▶ **Work to complete**: Search the listing for the word "Hfloats" and return each line that contains it.

******************************

(** X12: without a configured range, and with floats as bin contents,
    every bin lies inside the range given to the y axis, unless the smallest
    bin is positive and five times the mean the script computes does not
    exceed the largest bin; in that case the outlier suppression applies and
    the range ends at or below the largest bin. *)
Theorem y_axis_shows_every_bin (rnd : R → R) (bins : list R) (low high : R) :
  Float.rounding rnd →
  Forall Float.binary64 bins →
  bins ≠ [] →
  y_axis_range rnd None bins = Ok (low, high) →
  let total := foldl (λ sum content, rnd (sum + content)%R) 0%R bins in
  let mean := rnd (total / rnd (INR (List.length bins)))%R in
  ((GetMinimum bins <= 0)%R ∨ (GetMaximum bins < rnd (5 * mean))%R →
   Forall (λ b, (low <= b <= high)%R) bins)
  ∧ ((0 < GetMinimum bins)%R → (rnd (5 * mean) <= GetMaximum bins)%R →
     (high <= GetMaximum bins)%R).
Proof.
  intros Hrnd Hfloats Hbins Hrange total mean.
  destruct (GetMaximum_largest bins Hbins) as [Hin Hmax].
  pose proof (GetMinimum_smallest bins) as Hmin.
  pose proof (GetMinimum_member bins Hbins) as Hmin_in.
  rewrite Forall_forall in Hfloats, Hmin, Hmax.
  pose proof (Float.rnd_exact rnd Hrnd _ (Hfloats _ Hin)) as Hmax_exact.
  pose proof (Float.rnd_exact rnd Hrnd _ (Hfloats _ Hmin_in)) as Hmin_exact.
  pose proof (Float.rnd_monotone rnd Hrnd) as Hmono.
  pose proof (rounded_nbins_positive rnd bins Hrnd Hbins) as Hn.
  unfold y_axis_range in Hrange.
  replace (1.0 * INR (List.length bins))%R with (INR (List.length bins))
    in Hrange by lra.
  rewrite div_nonzero in Hrange by lra.
  cbn [mbind Py.result_bind Py.bind] in Hrange.
  fold total in Hrange. fold mean in Hrange.
  split.
  - intros Hshown. apply Forall_forall. intros b Hb.
    specialize (Hmin b Hb). specialize (Hmax b Hb).
    pose proof (Hmono (GetMaximum bins) (1.5 * GetMaximum bins)%R) as Hup.
    pose proof (Hmono (GetMaximum bins) (0.5 * GetMaximum bins)%R) as Hhalf.
    pose proof (Hmono (1.5 * GetMinimum bins)%R (GetMinimum bins)) as Hdown.
    rewrite Hmax_exact in Hup, Hhalf. rewrite Hmin_exact in Hdown.
    destruct (decide (0 < GetMinimum bins)%R) as [Hpos | Hneg].
    + rewrite (bool_decide_eq_true_2 (0 < GetMinimum bins)%R) in Hrange by done.
      rewrite (bool_decide_eq_true_2 (GetMaximum bins < rnd (5 * mean))%R)
        in Hrange by (destruct Hshown; [lra | done]).
      injection Hrange as <- <-. split; [lra |].
      apply Rle_trans with (GetMaximum bins); [done |]. apply Hup. lra.
    + rewrite (bool_decide_eq_false_2 (0 < GetMinimum bins)%R) in Hrange by done.
      assert (Hlow : (rnd (1.5 * GetMinimum bins) <= b)%R).
      { apply Rle_trans with (GetMinimum bins); [| done]. apply Hdown. lra. }
      case_bool_decide; injection Hrange as <- <-; (split; [done |]).
      * apply Rle_trans with (GetMaximum bins); [done |]. apply Hup. lra.
      * apply Rle_trans with (GetMaximum bins); [done |]. apply Hhalf. lra.
  - intros Hpositive Hcapped.
    rewrite (bool_decide_eq_false_2 (GetMaximum bins < rnd (5 * mean))%R)
      in Hrange by lra.
    rewrite (bool_decide_eq_true_2 (0 < GetMinimum bins)%R) in Hrange by done.
    injection Hrange as <- <-.
    assert (Htotal : (0 <= total)%R).
    { apply rounded_total_nonnegative; [done | | lra].
      apply Forall_forall. intros b Hb. specialize (Hmin b Hb). lra. }
    assert (Hmean : (0 <= mean)%R).
    { unfold mean. rewrite <- (rnd_integer rnd 0 0 Hrnd eq_refl ltac:(lia)).
      apply Hmono. apply quotient_nonnegative; [done | lra]. }
    apply Rle_trans with (rnd (5 * mean)%R); [| done]. apply Hmono. lra.
Qed.

Lemma y_axis_shows_every_bin_witness :
  Forall (λ b, (0 <= b <= 15)%R) [1; 1; 1; 1; 10]%R.
Proof.
  assert (Hmax : GetMaximum [1; 1; 1; 1; 10]%R = 10%R).
  { cbn [GetMaximum foldl]. unfold Rmax.
    repeat (destruct (Rle_dec _ _); try lra). }
  assert (Hmin : GetMinimum [1; 1; 1; 1; 10]%R = 1%R).
  { cbn [GetMinimum foldl]. unfold Rmin.
    repeat (destruct (Rle_dec _ _); try lra). }
  assert (Hrange : y_axis_range (λ x : R, x) None [1; 1; 1; 1; 10]%R
                   = Ok (0, 15)%R).
  { rewrite y_axis_range_positive
      by (apply identity_is_rounding || done || rewrite Hmin; lra).
    rewrite Hmax. cbn [foldl List.length]. cbv zeta.
    replace (INR 5) with 5%R by (cbn; lra).
    destruct (decide _) as [_ | Hcap]; [do 2 f_equal; lra |].
    exfalso. apply Hcap. lra. }
  apply (y_axis_shows_every_bin (λ x : R, x) [1; 1; 1; 1; 10]%R 0 15
           identity_is_rounding); [| done | done |].
  - repeat constructor; apply integer_is_binary64; lia.
  - right. rewrite Hmax. cbn [foldl List.length].
    replace (INR 5) with 5%R by (cbn; lra). lra.
Defined.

******************************

▶ **Exercise result**:
  intros Hrnd Hfloats Hbins Hrange total mean.
  rewrite Forall_forall in Hfloats, Hmin, Hmax.
  pose proof (Float.rnd_exact rnd Hrnd _ (Hfloats _ Hin)) as Hmax_exact.
  pose proof (Float.rnd_exact rnd Hrnd _ (Hfloats _ Hmin_in)) as Hmin_exact.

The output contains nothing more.